Venn diagram showing the numbers of the overlapped and specific targets among the Salvia miltiorrhiza and Panax notoginseng herb pair (pink circle) and insulin resistance (green circle).

Figure 2

GO enrichment (A) and KEGG pathway (B) analysis of the insulin-resistant targets of the Salvia miltiorrhiza and Panax notoginseng herb pair.

Figure 3

Compound-target-pathway network of the Salvia miltiorrhiza and Panax notoginseng herb pair against insulin resistance. The light blue and yellow nodes are active ingredients of S. miltiorrhiza and P. notoginseng, respectively. The light green nodes are the potential targets, while the red nodes represent the pathways.

Figure 4

Contribution index of active ingredients (top 25) in the Salvia miltiorrhiza and Panax notoginseng herb pair against insulin resistance.

Figure 5

Glucose consumption in HepG2/IR cells by active ingredients of the Salvia miltiorrhiza and Panax notoginseng herb pair.

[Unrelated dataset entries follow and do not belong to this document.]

Lemma aggregate_vote_inv g v :
  aqc_inv g -> exists r g', aggregate_vote g v (vote_digest (vm_strong v)) = Ok (r, g') /\ aqc_inv g'.
Proof.
  intros [Ea Ep Ha Hra Hps]. unfold aggregate_vote. rewrite Ea.
  destruct (add_vote_to_Ok active v false (active_policy_sig g) Hactive Ha) as (o & -> & Ho & Hoi); [done|].
  pose proof (added_received _ _ _ _ _ Ho) as Hor.
  destruct o as [[[r auth] a] ver]. cbn [fst snd] in Hoi, Hor. rewrite ret_bind. cbn [pending_finalizer_policy].
  assert (received_ok active a) as Hra' by (by eapply received_ok_same).
  destruct (negb (bool_decide (r = success)) && negb (bool_decide (r = unknown_public_key))) eqn:Er.
  { assert (a = active_policy_sig g) as -> by (by inversion Ho; subst).
    eexists _, _. split; [done|]. by constructor. }
  rewrite Ep. destruct pending as [p'|] eqn:Ep'; cbn [pending_policy_sig].
  2: { eexists _, _. split; [done|]. constructor; try done. rewrite Ep'. cbn [pending_policy_sig].
       by destruct (pending_policy_sig g). }
  destruct (pending_policy_sig g) as [ps|]; [|done]. destruct Hps as (Hps & Hrps & Hd).
  destruct (add_vote_to_Ok p' v ver ps (Hpending p' eq_refl) Hps) as (o' & -> & Ho' & Hoi').
  { intros ->. by inversion Ho. }
  pose proof (added_received _ _ _ _ _ Ho') as Hor'.
  destruct o' as [[[r' auth'] ps'] ver']. cbn [fst snd] in Hoi', Hor'. rewrite ret_bind.
  eexists _, _. split; [done|]. constructor; try done. rewrite Ep'. cbn [pending_policy_sig active_policy_sig].
  split_and!; [done|by eapply received_ok_same|].
  pose proof (Hpending p' eq_refl) as Hp'. clear Ea Ep.
  inversion Ho as [Hf|i f Hf Hv|i f Hf Hver Hb|i f a' Hf Hb Hadd]; subst; simpl in Er; try done;
    inversion Ho' as [Hf'|j f' Hf' Hv'|j f' Hf' Hver' Hb'|j f' ps1 Hf' Hb' Hadd']; subst; try done.
  - by eapply dual_same_vote_r.
  - by eapply dual_same_vote_l.
  - exfalso. apply (find_finalizer_Some active i f) in Hf as [Hf Hk]; [|done].
    apply (find_finalizer_Some p' j f') in Hf' as [Hf' Hk']; [|done].
    destruct (Hd i j f f' Hf Hf' ltac:(congruence)) as [Es Ew].
    inversion Hadd as [|_ Hs Hw _ _]. unfold voted_at in Hv'. naive_solver congruence.
  - by eapply dual_same_vote_both.
Qed.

Data were expressed as mean ± SD (n = 3). **P < 0.01 versus the control (Con) group; ^#P < 0.05, ^##P < 0.01 versus the insulin resistance (IR) group.

Figure 6

Effects of active ingredients of the Salvia miltiorrhiza and Panax notoginseng herb pair on AMPK, p-AMPK, PGC-1α, and GLUT4 protein expression in HepG2/IR cells. (A) Bands of AMPK, p-AMPK, PGC-1α, and GLUT4. β-Actin was used as the loading control. Protein expression levels of AMPK (B), p-AMPK (C), PGC-1α (D), and GLUT4 (E). Data were expressed as mean ± SD (n = 3). *P < 0.05 versus the control (Con) group; ^#P < 0.05 versus the insulin resistance (IR) group.